Ladies and Gentlemen:

        I am Senior Counsel and Assistant Secretary of Aon Corporation (the "Company"). I refer to the Registration Statement on Form S-8 (the "Registration Statement") being filed by the Company with the Securities and Exchange Commission (the "SEC") under the Securities Act of 1933, as amended (the "Securities Act"), relating to the offer and sale in accordance with the terms of the Aon Stock Incentive Plan of (i) 20,000,000 shares of the Company's common stock and (ii) $2,000,000 of the Company's unsecured obligations to make distributions in the future (the "Deferred Obligations"), including an indeterminate number of shares of the Company's common stock that may be issued upon settlement of the Deferred Obligations (such 20,000,000 shares of the Company's common stock and shares that may be issued upon settlement of the Deferred Obligations, the "Common Stock").

        I am familiar with the proceedings to date with respect to the proposed issuance of the Common Stock and have examined such records, documents and questions of law, and satisfied myself as to such matters of fact, as I have considered relevant and necessary as a basis for this opinion.

        In rendering the opinions expressed below, I have assumed the authenticity of all documents submitted to me as originals and the conformity to the originals of all documents submitted to me as copies.
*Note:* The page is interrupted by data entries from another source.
(** C5, as the code has it: on a WaitingFullRun, WaitingJob or WaitingStep
    transition the interval is the base poll interval when backoff is
    disabled and base * max(1, 2 * attempt) when it is enabled; the attempt
    counter is incremented when backoff is enabled and left as it is when
    backoff is disabled; the Waiter sleeps that interval and calls [wait]
    again with the elapsed seconds increased by exactly that interval. *)
Theorem waiting_transition (github : Octokit) (this : Waiter) (secondsSoFar : option Z) :
  0 <= attempt this ->
  is_waiting (outcome (wait_tick github this secondsSoFar)) = true ->
  let base := pollIntervalSeconds (input this) in
  let backoff := exponentialBackoffRetries (input this) in
  let interval := if backoff then base * Z.max 1 (2 * attempt this) else base in
  let t := wait_tick github this secondsSoFar in
  effects t = [Sleep (interval * 1000)]
  /\ completion t = Recurse (JS.or_undef secondsSoFar 0 + interval)
  /\ attempt (this' t) = (if backoff then attempt this + 1 else attempt this)
  /\ input (this' t) = input this
  /\ forall ticks platform n, platform n = github ->
       wait (S ticks) platform n this secondsSoFar
       = (let '(r, effs, w) :=
            wait ticks platform (S n) (this' t)
              (Some (JS.or_undef secondsSoFar 0 + interval)) in
          (r, Sleep (interval * 1000) :: effs, w)).
Proof.
  intros Ha Hw. cbv zeta.
  assert (Hobs : exists o, wait_tick github this secondsSoFar
                           = awaitCompletion o this secondsSoFar).
  { destruct (wait_tick_shape github this secondsSoFar)
      as [[_ Ht]|[(_ & _ & Ht)|(_ & _ & [(_ & i & _ & _ & Ht)|[(_ & _ & Ht)|[(_ & Ht)|(_ & o & _ & Ht)]]])]];
      try (rewrite Ht in Hw; discriminate).
    exists o. exact Ht. }
  destruct Hobs as [o Ht].
  destruct (awaitCompletion_observe o this secondsSoFar) as (Hobs & Hin & _).
  cbv zeta in Hobs. rewrite or_num_max in Hobs by exact Ha.
  unfold observe in Hobs. injection Hobs as Ho Hc He Hat.
  rewrite <- Ht in Ho, Hc, He, Hat, Hin.
  repeat split; try assumption.
  intros ticks platform n Hp. cbn [wait]. rewrite Hp, Hc.
  destruct (wait ticks platform (S n) _ _) as [[r effs] w].
  rewrite He. reflexivity.
Qed.

Lemma waiting_transition_witness :
  effects (wait_tick run7_running (backoff_Waiter 15 2) (Some 45)) = [Sleep 60000]
  /\ completion (wait_tick run7_running (backoff_Waiter 15 2) (Some 45)) = Recurse 105
  /\ attempt (this' (wait_tick run7_running (backoff_Waiter 15 2) (Some 45))) = 3.
Proof.
  destruct (waiting_transition run7_running (backoff_Waiter 15 2) (Some 45))
    as (He & Hc & Ha & _).
  - vm_compute. discriminate.
  - reflexivity.
  - rewrite He, Hc, Ha. repeat split.
Defined.

(** C5 fails as stated when backoff is disabled: the tick waits for run 7,
    sleeps the base interval, and leaves the attempt counter at 0. *)
Lemma attempt_kept_without_backoff :
  exponentialBackoffRetries input0 = false
  /\ observe (wait_tick run7_running (new_Waiter 1 input0) None)
     = (WaitingFullRun, Recurse 15, [Sleep 15000], 0)
  /\ attempt (this' (wait_tick run7_running (new_Waiter 1 input0) None))
     = attempt (new_Waiter 1 input0).
Proof.
  repeat split.
Qed.
Lemma last_row_of_ext b df df' i :
  book_id <$> df = book_id <$> df' →
  last_row_of b df i → last_row_of b df' i.
Proof.
  unfold last_row_of. intros E [H1 H2].
  split; [by rewrite <- list_lookup_fmap, <- E, list_lookup_fmap|].
  intros j Hj. rewrite <- list_lookup_fmap, <- E, list_lookup_fmap.
  by apply H2.
Qed.

Lemma book_id_alter p (i : nat) (df : list row) :
  book_id <$> alter (set_portrait p) i df = book_id <$> df.
Proof.
  rewrite (list_fmap_alter _ _ id); [by apply list_alter_id|].
  by apply Forall_forall.
Qed.

Lemma associate_one_book_ids df f :
  book_id <$> associate_one df f = book_id <$> df.
Proof.
  unfold associate_one. destruct (target f) as [[p b]|]; [|done].
  destruct (last_index_of_book b df); [|done]. apply book_id_alter.
Qed.

Lemma associate_all_book_ids files df :
  book_id <$> foldl associate_one df files = book_id <$> df.
Proof.
  revert df. induction files as [|f files IH]; intros df; [done|].
  simpl. by rewrite IH, associate_one_book_ids.
Qed.
















End PageStartFacts.
Module GrouperFacts.
Import Grouper.

Example page_number_0057 :
  get_page_number (txt "digibok_2007031501007_0057.md") = 57%N.
Proof. vm_compute. reflexivity. Qed.

Example book_id_three_tokens :
  get_book_id (txt "digibok_2007031501007_0057.md")
  = txt "digibok_2007031501007_0057".
Proof. vm_compute. reflexivity. Qed.

Example book_id_four_tokens :
  get_book_id (txt "digibok_2007031501007_v2_0057.md")
  = txt "digibok_2007031501007_v2".
Proof. vm_compute. reflexivity. Qed.

Example replace_everywhere :
  replace (txt ".md") [] (txt "a.mdb_1.md") = txt "ab_1".
Proof. vm_compute. reflexivity. Qed.

Example grouped :
  find_markdown_files [txt "b_x_y_0002.md"; txt "notes.md"; txt "b_x_y_0001.md"]
  = {[ txt "b_x_y" := [txt "b_x_y_0001.md"; txt "b_x_y_0002.md"];
       txt "notes" := [txt "notes.md"] ]}.
Proof. vm_compute. reflexivity. Qed.

Lemma match_page_suffix_Some s digits :
  match_page_suffix s = Some digits → has_page_suffix s.
Proof.
  unfold match_page_suffix. destruct s as [|c rest]; [done|].
  destruct (is_char "_" c) eqn:Ec; [|done]. apply PyStrFacts.is_char_true in Ec as ->.
  pose proof (PyStrFacts.take_drop_while is_digit rest) as Hsplit.
  pose proof (PyStrFacts.take_while_Forall is_digit rest) as Hall.
  destruct (take_while is_digit rest) as [|d ds]; [done|].
  destruct (drop_while is_digit rest) as [|nl [|? ?]]; [| |done].
  - intros _. exists [], (d :: ds). split_and!; [done|done|].
    left. simpl. by rewrite <- Hsplit, app_nil_r.
  - destruct (is_char "010" nl) eqn:En; [|done]. apply PyStrFacts.is_char_true in En as ->.
    intros _. exists [], (d :: ds). split_and!; [done|done|].
    right. simpl. by rewrite <- Hsplit.
Qed.
(** ** Skipping an existing working copy *)

(** When the executor skips an existing working copy of the repository
    the callbacks write to, the status the manager ends with is [Skipped],
    provided the notice is not mistaken for an update. *)
Lemma CloneAll_skip_existing E fuel opts w (rs : list Repository.t) repo :
  CloneOptions.ExistingRepo opts = SkipExisting ->
  os_MkdirAll E (now w) (CloneOptions.TargetDir opts) = None ->
  working_copy_at E opts (S (now w)) ->
  strings_Contains ("Skipping existing repository: " +:+ CloneOptions.URL opts)
    "Updating" = false ->
  rs !! captured rs = Some repo ->
  find_repo (CloneOptions.URL opts) rs = Some (captured rs) ->
  let tr := [EvMkdirAll (CloneOptions.TargetDir opts);
             EvStat (filepath_Join E [CloneOptions.TargetDir opts; ".git"]);
             EvProgress ("Skipping existing repository: " +:+ CloneOptions.URL opts)] in
  CloneRepository E fuel opts w = Some (None, w ++ tr) /\
  status_at (captured rs)
    (apply_updates (job_updates (captured rs) opts (progress_of tr) None) rs) =
    Some StatusSkipped.
Proof.
  intros Hpol Hmk Hwc Hnot Hi Hfind tr. unfold working_copy_at in Hwc.
  set (i := captured rs) in *. split.
  - unfold CloneRepository, MkdirAll. rewrite Hmk.
    unfold handleExistingRepo, isGitRepo, Stat. rewrite now_snoc, Hwc. simpl.
    rewrite Hpol. unfold ProgressFunc. rewrite <- !app_assoc. reflexivity.
  - change (apply_updates _ rs)
      with (handle_result (clone_result opts None)
              (progressFunc i ("Skipping existing repository: " +:+
                               CloneOptions.URL opts) rs)).
    unfold handle_result, status_at.
    change (CloneResult.RepoURL (clone_result opts None)) with (CloneOptions.URL opts).
    rewrite (find_repo_urls _ _ rs) by (apply (apply_update_urls (UpProgress i _))).
    rewrite Hfind. rewrite list_lookup_alter_eq.
    unfold progressFunc. rewrite list_lookup_alter_eq, Hi. simpl.
    unfold status_of_progress. rewrite Hnot. reflexivity.
Qed.
Lemma chat_messages_inv es : ∀ ms,
  chat_messages json_loads str es = Ok ms →
  Forall2 entry_of (List.filter is_chat_event es) ms.
Proof.
  induction es as [|e es IH]; intros ms; simpl.
  - intros [= <-]. constructor.
  - destruct (chat_message json_loads str e) as [o|] eqn:He; [|done]. simpl.
    destruct (chat_messages json_loads str es) as [ms'|]; [|done]. simpl.
    apply chat_message_inv in He. intros [= <-].
    destruct o as [m|].
    + destruct He as [-> Hm]. constructor; [done|by apply IH].
    + rewrite He. by apply IH.
Qed.

Lemma chat_messages_not_object v es :
  match v with VDict _ => False | _ => True end →
  chat_messages json_loads str (v :: es) = Raise AttributeError.
Proof. by destruct v. Qed.

Lemma events_cases (a : value) (collected_events : list value) :
  events a collected_events = VList collected_events
  ∨ truthy (events a collected_events) = true.
Proof. unfold events. destruct (truthy a) eqn:Ha; [by right|by left]. Qed.

Lemma result_inv PROVIDER room_id response collected_events elapsed r :
  result json_loads str PROVIDER room_id response collected_events elapsed = Ok r →
  ∃ reported ms,
    events (api_events response).1 collected_events = VList reported
    ∧ chat_messages json_loads str reported = Ok ms
    ∧ r = VDict [("provider", VStr PROVIDER);
                 ("room_id", VStr room_id);
                 ("total_events", VInt (Z.of_nat (length reported)));
                 ("chat_count", VInt (Z.of_nat (length ms)));
                 ("elapsed_seconds", VInt elapsed);
                 ("messages", VList ms)].
Proof.
  unfold result.
  pose proof (events_cases (api_events response).1 collected_events) as Hcases.
  destruct (events (api_events response).1 collected_events)
    as [| | | |s|l|d]; try done; simpl.
  - destruct Hcases as [?|Hs]; [done|]. destruct s as [|c s]; [done|].
    unfold chars. by destruct (code_points_cons c s) as (g & gs & ->).
  - destruct (chat_messages json_loads str l) as [ms|] eqn:Hms; [|done]. simpl.
    destruct (match ms with [] => _ | _ => _ end); [|done]. simpl.
    intros [= <-]. by exists l, ms.
  - destruct Hcases as [?|Hd]; [done|]. by destruct d.
Qed.

End Runtime.

(** An answer of the events endpoint that is a non-empty object or string
    instead of a list is taken for the event list; walking it yields
    strings, and the run ends with [AttributeError] on the first of them,
    nothing saved. *)
Theorem non_list_answer_aborts
    (json_loads : string → Py.result value) (str : value → string)
    (PROVIDER room_id : string) (answer : value)
    (collected_events : list value) (elapsed : Z) :
  match answer with
  | VDict (_ :: _) | VStr (String _ _) => True
  | _ => False
  end →
  result json_loads str PROVIDER room_id (Ok answer) collected_events elapsed
  = Raise AttributeError.
Proof.
  destruct answer as [| | | |[|c s]|l|[|kv d]]; try done. intros _.
  unfold result. simpl. unfold chars.
  by destruct (code_points_cons c s) as (g & gs & ->).
Qed.

Lemma non_list_answer_aborts_witness :
  result loads_fixture str_fixture "gemini" "r1"
         (Ok (VDict [("error", VStr "room not found")])) [started] 61
  = Raise AttributeError.
Proof.
  apply (non_list_answer_aborts loads_fixture str_fixture "gemini" "r1"
           (VDict [("error", VStr "room not found")]) [started] 61).
  exact I.
Defined.

(** An actor of seven characters in twenty-one bytes is not cut. *)
Example wide_actor_kept_whole :
  chat_message loads_fixture str_fixture
    (VDict [("seq", VInt 2); ("event_type", VStr "public.chat");
            ("actor_user_id", VStr "说书人说书人说"); ("payload_json", VStr "{}")])
  = Ok (Some (VDict [("seq", VInt 2); ("actor", VStr "说书人说书人说");
                     ("message", VStr "{}")])).
Proof. by vm_compute. Qed.

(** In every record that is saved, [total_events] is the length of the
    reported list, [chat_count] is the length of [messages], which is the
    number of [public.chat] events reported and so never more than
    [total_events]. *)
Theorem saved_counts
    (json_loads : string → Py.result value) (str : value → string)
    (PROVIDER room_id : string) (response : Py.result value)
    (collected_events : list value) (elapsed : Z) (r : value) :
  result json_loads str PROVIDER room_id response collected_events elapsed = Ok r →
  ∃ reported ms,
    events (api_events response).1 collected_events = VList reported
    ∧ lookup_key_of r "total_events" = Some (VInt (Z.of_nat (length reported)))
    ∧ lookup_key_of r "chat_count" = Some (VInt (Z.of_nat (length ms)))
    ∧ lookup_key_of r "messages" = Some (VList ms)
    ∧ length ms = length (List.filter is_chat_event reported)
    ∧ (length ms ≤ length reported)%nat.
Proof.
  intros (reported & ms & Hev & Hms & ->)%result_inv.
  exists reported, ms. apply chat_messages_inv in Hms.
  apply Forall2_length in Hms.
  repeat split; try done.
  rewrite <- Hms. apply List.filter_length_le.
Qed.

Lemma saved_counts_witness :
  ∃ reported ms,
    events (api_events (Ok (VList [started; chat 2 "{"]))).1 [] = VList reported
    ∧ lookup_key_of
        (VDict [("provider", VStr "deepseek"); ("room_id", VStr "r2");
                ("total_events", VInt 2); ("chat_count", VInt 1);
                ("elapsed_seconds", VInt 12);
                ("messages",
                 VList [VDict [("seq", VInt 2);
                               ("actor", VStr "autodm-0123456789abc");
                               ("message", VStr "{}")]])])
        "total_events"
      = Some (VInt (Z.of_nat (length reported)))
    ∧ lookup_key_of
        (VDict [("provider", VStr "deepseek"); ("room_id", VStr "r2");
                ("total_events", VInt 2); ("chat_count", VInt 1);
                ("elapsed_seconds", VInt 12);
                ("messages",
                 VList [VDict [("seq", VInt 2);
                               ("actor", VStr "autodm-0123456789abc");
                               ("message", VStr "{}")]])])
        "chat_count"
      = Some (VInt (Z.of_nat (length ms)))
    ∧ lookup_key_of
        (VDict [("provider", VStr "deepseek"); ("room_id", VStr "r2");
                ("total_events", VInt 2); ("chat_count", VInt 1);
                ("elapsed_seconds", VInt 12);
                ("messages",
                 VList [VDict [("seq", VInt 2);
                               ("actor", VStr "autodm-0123456789abc");
                               ("message", VStr "{}")]])])
        "messages"
      = Some (VList ms)
    ∧ length ms = length (List.filter is_chat_event reported)
    ∧ (length ms ≤ length reported)%nat.
Proof.
  apply (saved_counts loads_fixture str_fixture "deepseek" "r2"
           (Ok (VList [started; chat 2 "{"])) [] 12).
  reflexivity.
Defined.

(** The saved messages are the chat events reported, in their order: each
    entry has the three fields [seq], [actor] and [message], with the
    event's [seq] (["?"] without one), an actor of at most twenty
    characters and a message that is a string or a list. *)
Theorem saved_messages_follow_chat_events
    (json_loads : string → Py.result value) (str : value → string)
    (PROVIDER room_id : string) (response : Py.result value)
    (collected_events : list value) (elapsed : Z) (r : value) :
  result json_loads str PROVIDER room_id response collected_events elapsed = Ok r →
  ∃ reported ms,
    events (api_events response).1 collected_events = VList reported
    ∧ lookup_key_of r "messages" = Some (VList ms)
    ∧ Forall2 entry_of (List.filter is_chat_event reported) ms.
Proof.
  intros (reported & ms & Hev & Hms & ->)%result_inv.
  exists reported, ms. by apply chat_messages_inv in Hms.
Qed.

Lemma saved_messages_follow_chat_events_witness :
  ∃ reported ms,
    events (api_events (Raise URLError)).1 [chat 7 "{}"; started] = VList reported
    ∧ lookup_key_of
        (VDict [("provider", VStr "gemini"); ("room_id", VStr "r1");
                ("total_events", VInt 2); ("chat_count", VInt 1);
                ("elapsed_seconds", VInt 30);
                ("messages",
                 VList [VDict [("seq", VInt 7);
                               ("actor", VStr "autodm-0123456789abc");
                               ("message", VStr "{}")]])])
        "messages"
      = Some (VList ms)
    ∧ Forall2 entry_of (List.filter is_chat_event reported) ms.
Proof.
  apply (saved_messages_follow_chat_events loads_fixture str_fixture "gemini" "r1"
           (Raise URLError) [chat 7 "{}"; started] 30).
  reflexivity.
Defined.

(** Once the fetched list holds a chat event, the live buffer has no part
    in the outcome of the run: the record saved, or the exception raised,
    is the same for every buffer. *)
Theorem buffer_ignored_when_rest_has_chat
    (json_loads : string → Py.result value) (str : value → string)
    (PROVIDER room_id : string) (l buffer buffer' : list value) (elapsed : Z) :
  existsb is_chat_event l = true →
  result json_loads str PROVIDER room_id (Ok (VList l)) buffer elapsed
  = result json_loads str PROVIDER room_id (Ok (VList l)) buffer' elapsed.
Proof.
  intros Hchat.
  assert (∀ buf,
    result json_loads str PROVIDER room_id (Ok (VList l)) buf elapsed
    = bind (chat_messages json_loads str l) (λ ms,
        bind (match ms with [] => ws_chats str buf | _ => Ok () end) (λ _,
          Ok (VDict [("provider", VStr PROVIDER);
                     ("room_id", VStr room_id);
                     ("total_events", VInt (Z.of_nat (length l)));
                     ("chat_count", VInt (Z.of_nat (length ms)));
                     ("elapsed_seconds", VInt elapsed);
                     ("messages", VList ms)])))) as Heq.
  { intros buf. by destruct l. }
  rewrite !Heq.
  destruct (chat_messages json_loads str l) as [ms|] eqn:Hms; [|done].
  apply chat_messages_inv in Hms.
  destruct ms as [|m ms]; [|done].
  apply Forall2_nil_inv_r in Hms.
  apply existsb_exists in Hchat as (x & Hx & Hchat).
  assert (x ∈ List.filter is_chat_event l) as Hin.
  { apply list_elem_of_In, filter_In. by split. }
  rewrite Hms in Hin. by apply elem_of_nil in Hin.
Qed.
In addition, I have assumed and have not verified the accuracy as to factual matters of each document I reviewed.

        Based on the foregoing, I am of the opinion that:

    1.
    The Company is duly incorporated and validly existing under the laws of the State of Delaware.

    2.
    The Company has corporate power and authority to authorize and issue the Common Stock.

    3.
    The shares of the Common Stock being registered will, when issued in accordance with the terms of the Plan, be validly issued, fully paid and nonassessable.

        This opinion letter is limited to the General Corporation Law of the State of Delaware, the laws of the State of Illinois and the federal laws of the United States of America.

        For the purposes of this opinion letter, I have assumed that, at the time of the issuance, sale and delivery of the Common Stock: (i) the authorization thereof by the Company will not have been modified or rescinded, and there will not have occurred any change in law affecting the validity, legally binding character or enforceability thereof; (ii) the terms and conditions of the Common Stock will be as expressly contemplated by the Registration Statement; and (iii) the Second Restated Certificate of Incorporation, as amended, and the By-Laws of the Company, as currently in effect, will not have been modified or amended and will be in full force and effect.


        I do not find it necessary for the purposes of this opinion letter to cover, and accordingly I express no opinion as to, the application of the securities or blue sky laws of the various states or the District of Columbia to sales of the Common Stock.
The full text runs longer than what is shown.